Problem to solve
Nothing is needed except the lines below that run from the one with "PBFTProtocol.consensus (PBFTProtocol.init [])" through the one with "(** ** The monad, unfolded *)", repeated exactly.
[[ Information provided open ]]
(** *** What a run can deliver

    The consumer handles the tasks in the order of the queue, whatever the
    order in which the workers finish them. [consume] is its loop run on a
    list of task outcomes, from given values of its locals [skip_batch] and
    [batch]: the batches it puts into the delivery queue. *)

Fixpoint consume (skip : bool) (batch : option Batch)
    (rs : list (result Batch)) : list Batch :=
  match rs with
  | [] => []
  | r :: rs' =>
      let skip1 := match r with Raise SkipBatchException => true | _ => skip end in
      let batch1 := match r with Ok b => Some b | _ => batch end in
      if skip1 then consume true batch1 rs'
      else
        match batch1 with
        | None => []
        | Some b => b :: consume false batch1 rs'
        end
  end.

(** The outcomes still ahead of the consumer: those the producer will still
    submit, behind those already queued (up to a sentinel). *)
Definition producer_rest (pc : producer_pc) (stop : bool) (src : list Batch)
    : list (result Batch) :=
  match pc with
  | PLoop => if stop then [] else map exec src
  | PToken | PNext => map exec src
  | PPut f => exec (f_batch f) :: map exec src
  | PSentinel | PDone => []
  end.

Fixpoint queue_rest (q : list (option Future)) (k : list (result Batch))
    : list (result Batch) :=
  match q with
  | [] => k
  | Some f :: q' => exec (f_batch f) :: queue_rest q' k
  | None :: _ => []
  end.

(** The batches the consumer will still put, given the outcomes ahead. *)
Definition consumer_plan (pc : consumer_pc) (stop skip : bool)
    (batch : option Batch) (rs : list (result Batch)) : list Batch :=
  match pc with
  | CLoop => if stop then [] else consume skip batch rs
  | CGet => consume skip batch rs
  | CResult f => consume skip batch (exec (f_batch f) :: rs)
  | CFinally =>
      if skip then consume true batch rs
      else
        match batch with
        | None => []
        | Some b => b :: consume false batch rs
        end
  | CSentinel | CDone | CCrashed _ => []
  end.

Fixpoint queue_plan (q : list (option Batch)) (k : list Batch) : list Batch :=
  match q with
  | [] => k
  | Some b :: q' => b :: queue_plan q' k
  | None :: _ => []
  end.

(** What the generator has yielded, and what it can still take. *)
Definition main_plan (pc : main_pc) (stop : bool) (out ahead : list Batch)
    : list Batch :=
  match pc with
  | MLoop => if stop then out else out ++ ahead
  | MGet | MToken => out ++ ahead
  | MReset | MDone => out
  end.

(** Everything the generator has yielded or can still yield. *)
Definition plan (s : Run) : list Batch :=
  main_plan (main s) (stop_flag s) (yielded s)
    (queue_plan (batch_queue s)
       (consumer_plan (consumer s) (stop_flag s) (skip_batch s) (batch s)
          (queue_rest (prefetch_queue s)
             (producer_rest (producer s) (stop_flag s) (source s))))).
[[ Information provided closed ]]
[[ Information provided open ]]
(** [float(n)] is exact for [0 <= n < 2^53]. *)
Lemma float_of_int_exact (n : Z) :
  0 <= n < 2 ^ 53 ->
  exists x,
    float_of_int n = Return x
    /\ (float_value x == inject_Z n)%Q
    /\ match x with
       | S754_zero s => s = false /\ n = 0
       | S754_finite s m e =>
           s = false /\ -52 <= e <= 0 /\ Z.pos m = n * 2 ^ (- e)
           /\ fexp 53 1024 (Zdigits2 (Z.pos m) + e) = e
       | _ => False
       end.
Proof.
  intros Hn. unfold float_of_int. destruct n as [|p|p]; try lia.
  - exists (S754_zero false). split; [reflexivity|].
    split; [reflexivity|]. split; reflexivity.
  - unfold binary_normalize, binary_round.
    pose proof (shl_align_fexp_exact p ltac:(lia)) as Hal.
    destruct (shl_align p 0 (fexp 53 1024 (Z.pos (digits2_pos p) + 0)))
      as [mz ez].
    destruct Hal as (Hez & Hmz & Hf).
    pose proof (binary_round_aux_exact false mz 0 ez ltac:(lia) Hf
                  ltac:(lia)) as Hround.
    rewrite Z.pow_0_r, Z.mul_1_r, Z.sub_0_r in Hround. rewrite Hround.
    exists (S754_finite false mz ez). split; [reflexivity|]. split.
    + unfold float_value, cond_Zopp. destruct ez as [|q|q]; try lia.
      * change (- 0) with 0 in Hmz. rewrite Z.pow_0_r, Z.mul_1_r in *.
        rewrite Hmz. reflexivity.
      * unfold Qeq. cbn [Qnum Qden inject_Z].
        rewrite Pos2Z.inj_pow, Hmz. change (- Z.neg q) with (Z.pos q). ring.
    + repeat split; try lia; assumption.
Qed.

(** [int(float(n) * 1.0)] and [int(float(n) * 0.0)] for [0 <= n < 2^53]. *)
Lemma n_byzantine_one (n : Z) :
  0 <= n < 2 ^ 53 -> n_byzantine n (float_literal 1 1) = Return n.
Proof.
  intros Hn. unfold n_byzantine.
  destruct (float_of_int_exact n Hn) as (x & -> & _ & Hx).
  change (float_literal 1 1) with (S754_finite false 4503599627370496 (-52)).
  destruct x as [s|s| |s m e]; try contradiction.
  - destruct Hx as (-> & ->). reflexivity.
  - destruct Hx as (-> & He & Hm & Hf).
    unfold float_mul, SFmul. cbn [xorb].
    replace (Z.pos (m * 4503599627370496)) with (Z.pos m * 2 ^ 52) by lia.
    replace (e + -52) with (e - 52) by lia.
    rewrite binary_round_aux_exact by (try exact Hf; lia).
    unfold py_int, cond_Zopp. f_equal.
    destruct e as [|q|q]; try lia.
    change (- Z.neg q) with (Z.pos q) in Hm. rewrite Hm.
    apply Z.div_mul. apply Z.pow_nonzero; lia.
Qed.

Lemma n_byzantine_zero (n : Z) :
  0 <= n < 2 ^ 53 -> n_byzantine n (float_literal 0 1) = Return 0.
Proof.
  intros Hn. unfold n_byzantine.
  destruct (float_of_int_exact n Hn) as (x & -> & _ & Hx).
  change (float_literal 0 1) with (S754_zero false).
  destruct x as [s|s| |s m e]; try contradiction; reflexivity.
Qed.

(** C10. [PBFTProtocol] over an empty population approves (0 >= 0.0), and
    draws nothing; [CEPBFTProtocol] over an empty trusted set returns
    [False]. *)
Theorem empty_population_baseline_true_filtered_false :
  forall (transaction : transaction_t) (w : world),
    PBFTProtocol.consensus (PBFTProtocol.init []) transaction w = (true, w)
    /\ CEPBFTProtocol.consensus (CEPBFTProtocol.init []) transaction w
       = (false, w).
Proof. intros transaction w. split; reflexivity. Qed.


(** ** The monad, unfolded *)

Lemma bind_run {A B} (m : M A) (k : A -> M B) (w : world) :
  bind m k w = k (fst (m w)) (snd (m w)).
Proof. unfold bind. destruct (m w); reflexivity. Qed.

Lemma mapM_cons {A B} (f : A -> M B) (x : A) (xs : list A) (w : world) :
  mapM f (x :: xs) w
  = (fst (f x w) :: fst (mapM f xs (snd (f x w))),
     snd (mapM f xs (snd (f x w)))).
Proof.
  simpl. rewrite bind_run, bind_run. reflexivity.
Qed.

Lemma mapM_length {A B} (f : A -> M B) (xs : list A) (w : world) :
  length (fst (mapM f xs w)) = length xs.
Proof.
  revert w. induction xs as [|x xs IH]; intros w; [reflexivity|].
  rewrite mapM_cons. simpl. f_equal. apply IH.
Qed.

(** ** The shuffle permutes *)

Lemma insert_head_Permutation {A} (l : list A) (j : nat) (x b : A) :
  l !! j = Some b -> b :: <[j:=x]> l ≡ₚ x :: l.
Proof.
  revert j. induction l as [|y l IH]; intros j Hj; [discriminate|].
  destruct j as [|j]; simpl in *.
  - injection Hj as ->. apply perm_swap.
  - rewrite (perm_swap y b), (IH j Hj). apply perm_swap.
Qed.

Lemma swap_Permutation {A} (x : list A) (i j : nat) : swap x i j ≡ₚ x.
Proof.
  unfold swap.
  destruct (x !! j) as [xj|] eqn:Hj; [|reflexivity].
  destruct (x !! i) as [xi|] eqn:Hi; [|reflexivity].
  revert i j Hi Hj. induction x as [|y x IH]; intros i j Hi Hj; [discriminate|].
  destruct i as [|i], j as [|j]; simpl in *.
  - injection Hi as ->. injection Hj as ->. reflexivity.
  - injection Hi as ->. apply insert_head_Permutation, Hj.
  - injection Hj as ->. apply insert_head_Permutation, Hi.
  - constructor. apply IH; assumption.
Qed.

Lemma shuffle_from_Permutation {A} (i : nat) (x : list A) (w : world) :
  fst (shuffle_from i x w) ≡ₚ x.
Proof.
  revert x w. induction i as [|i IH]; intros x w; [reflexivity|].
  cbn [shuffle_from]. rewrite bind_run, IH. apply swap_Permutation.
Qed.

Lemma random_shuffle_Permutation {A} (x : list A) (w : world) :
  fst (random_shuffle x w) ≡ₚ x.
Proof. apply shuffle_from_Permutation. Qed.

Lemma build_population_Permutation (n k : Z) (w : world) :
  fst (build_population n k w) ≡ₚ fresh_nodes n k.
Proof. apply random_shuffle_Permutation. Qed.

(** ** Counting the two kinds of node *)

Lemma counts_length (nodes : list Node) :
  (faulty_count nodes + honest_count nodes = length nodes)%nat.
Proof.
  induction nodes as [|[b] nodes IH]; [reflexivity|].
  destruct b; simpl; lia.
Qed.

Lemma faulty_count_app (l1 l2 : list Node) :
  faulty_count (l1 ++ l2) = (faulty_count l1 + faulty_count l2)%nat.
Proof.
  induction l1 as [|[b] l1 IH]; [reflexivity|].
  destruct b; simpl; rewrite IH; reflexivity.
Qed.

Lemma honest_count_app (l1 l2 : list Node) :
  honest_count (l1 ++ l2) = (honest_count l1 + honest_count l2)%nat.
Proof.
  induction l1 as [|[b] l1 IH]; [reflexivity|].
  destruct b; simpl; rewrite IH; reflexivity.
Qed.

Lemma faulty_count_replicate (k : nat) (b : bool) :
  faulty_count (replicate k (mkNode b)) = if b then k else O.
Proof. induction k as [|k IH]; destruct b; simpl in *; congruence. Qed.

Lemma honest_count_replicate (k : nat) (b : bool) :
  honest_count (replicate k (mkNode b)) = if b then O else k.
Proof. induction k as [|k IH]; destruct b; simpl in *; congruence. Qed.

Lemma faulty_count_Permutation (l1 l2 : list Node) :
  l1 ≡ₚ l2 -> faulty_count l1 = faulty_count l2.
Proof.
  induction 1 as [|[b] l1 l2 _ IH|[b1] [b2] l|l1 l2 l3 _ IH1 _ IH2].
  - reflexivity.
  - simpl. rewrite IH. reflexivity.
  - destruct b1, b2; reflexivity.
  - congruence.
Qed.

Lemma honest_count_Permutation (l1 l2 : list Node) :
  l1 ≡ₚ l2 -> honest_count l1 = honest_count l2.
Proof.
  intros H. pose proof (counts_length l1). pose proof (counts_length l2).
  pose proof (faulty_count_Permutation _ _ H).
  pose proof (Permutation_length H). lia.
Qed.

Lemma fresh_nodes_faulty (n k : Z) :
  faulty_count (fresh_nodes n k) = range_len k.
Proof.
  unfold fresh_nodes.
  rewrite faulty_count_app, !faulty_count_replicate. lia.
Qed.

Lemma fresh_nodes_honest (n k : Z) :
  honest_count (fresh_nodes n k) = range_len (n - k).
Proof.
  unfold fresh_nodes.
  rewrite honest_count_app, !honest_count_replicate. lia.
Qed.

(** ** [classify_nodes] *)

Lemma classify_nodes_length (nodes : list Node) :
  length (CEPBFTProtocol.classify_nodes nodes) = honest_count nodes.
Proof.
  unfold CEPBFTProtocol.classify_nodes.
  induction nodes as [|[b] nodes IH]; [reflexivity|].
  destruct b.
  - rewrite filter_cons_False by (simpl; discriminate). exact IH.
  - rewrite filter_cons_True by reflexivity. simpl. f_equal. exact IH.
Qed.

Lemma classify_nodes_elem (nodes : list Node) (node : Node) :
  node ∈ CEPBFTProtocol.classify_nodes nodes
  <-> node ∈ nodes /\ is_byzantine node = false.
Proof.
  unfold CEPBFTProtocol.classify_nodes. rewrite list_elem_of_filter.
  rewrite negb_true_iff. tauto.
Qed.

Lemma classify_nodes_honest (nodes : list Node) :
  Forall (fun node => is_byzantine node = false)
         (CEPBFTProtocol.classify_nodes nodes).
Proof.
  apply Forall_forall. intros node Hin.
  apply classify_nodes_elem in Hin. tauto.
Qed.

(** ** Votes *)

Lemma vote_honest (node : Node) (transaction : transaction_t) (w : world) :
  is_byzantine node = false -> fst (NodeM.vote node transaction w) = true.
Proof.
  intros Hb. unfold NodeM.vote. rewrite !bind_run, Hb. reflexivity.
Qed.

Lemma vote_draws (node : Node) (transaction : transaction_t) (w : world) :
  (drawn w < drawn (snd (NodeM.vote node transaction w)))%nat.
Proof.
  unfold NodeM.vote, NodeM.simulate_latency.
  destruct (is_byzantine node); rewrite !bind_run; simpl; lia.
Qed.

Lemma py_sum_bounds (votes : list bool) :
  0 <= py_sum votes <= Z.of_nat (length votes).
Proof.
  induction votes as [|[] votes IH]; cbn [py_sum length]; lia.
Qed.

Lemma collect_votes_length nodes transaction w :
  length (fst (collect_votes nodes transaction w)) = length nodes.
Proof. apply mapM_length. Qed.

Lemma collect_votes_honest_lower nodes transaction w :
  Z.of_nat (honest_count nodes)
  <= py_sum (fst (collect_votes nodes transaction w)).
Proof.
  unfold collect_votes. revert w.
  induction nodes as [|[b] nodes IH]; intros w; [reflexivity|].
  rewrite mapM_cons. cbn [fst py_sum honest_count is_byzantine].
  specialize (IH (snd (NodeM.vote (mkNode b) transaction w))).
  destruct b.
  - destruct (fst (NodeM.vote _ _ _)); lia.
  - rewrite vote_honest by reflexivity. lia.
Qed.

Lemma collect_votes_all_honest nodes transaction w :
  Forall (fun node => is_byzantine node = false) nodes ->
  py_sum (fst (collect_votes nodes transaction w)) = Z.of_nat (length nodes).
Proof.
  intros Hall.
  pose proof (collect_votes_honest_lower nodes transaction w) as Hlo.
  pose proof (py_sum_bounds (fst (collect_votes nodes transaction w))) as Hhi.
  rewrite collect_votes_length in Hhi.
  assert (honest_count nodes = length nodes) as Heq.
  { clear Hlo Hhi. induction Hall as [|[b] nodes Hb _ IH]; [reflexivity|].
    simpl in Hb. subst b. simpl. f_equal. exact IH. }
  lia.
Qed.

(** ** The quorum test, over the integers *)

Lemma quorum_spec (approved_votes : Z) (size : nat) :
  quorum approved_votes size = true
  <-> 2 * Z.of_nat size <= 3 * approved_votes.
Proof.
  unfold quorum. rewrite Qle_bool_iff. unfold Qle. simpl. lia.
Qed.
[[ Information provided closed ]]
Answer to this task
    PBFTProtocol.consensus (PBFTProtocol.init []) transaction w = (true, w)
    /\ CEPBFTProtocol.consensus (CEPBFTProtocol.init []) transaction w
       = (false, w).
Proof. intros transaction w. split; reflexivity. Qed.


(** ** The monad, unfolded *)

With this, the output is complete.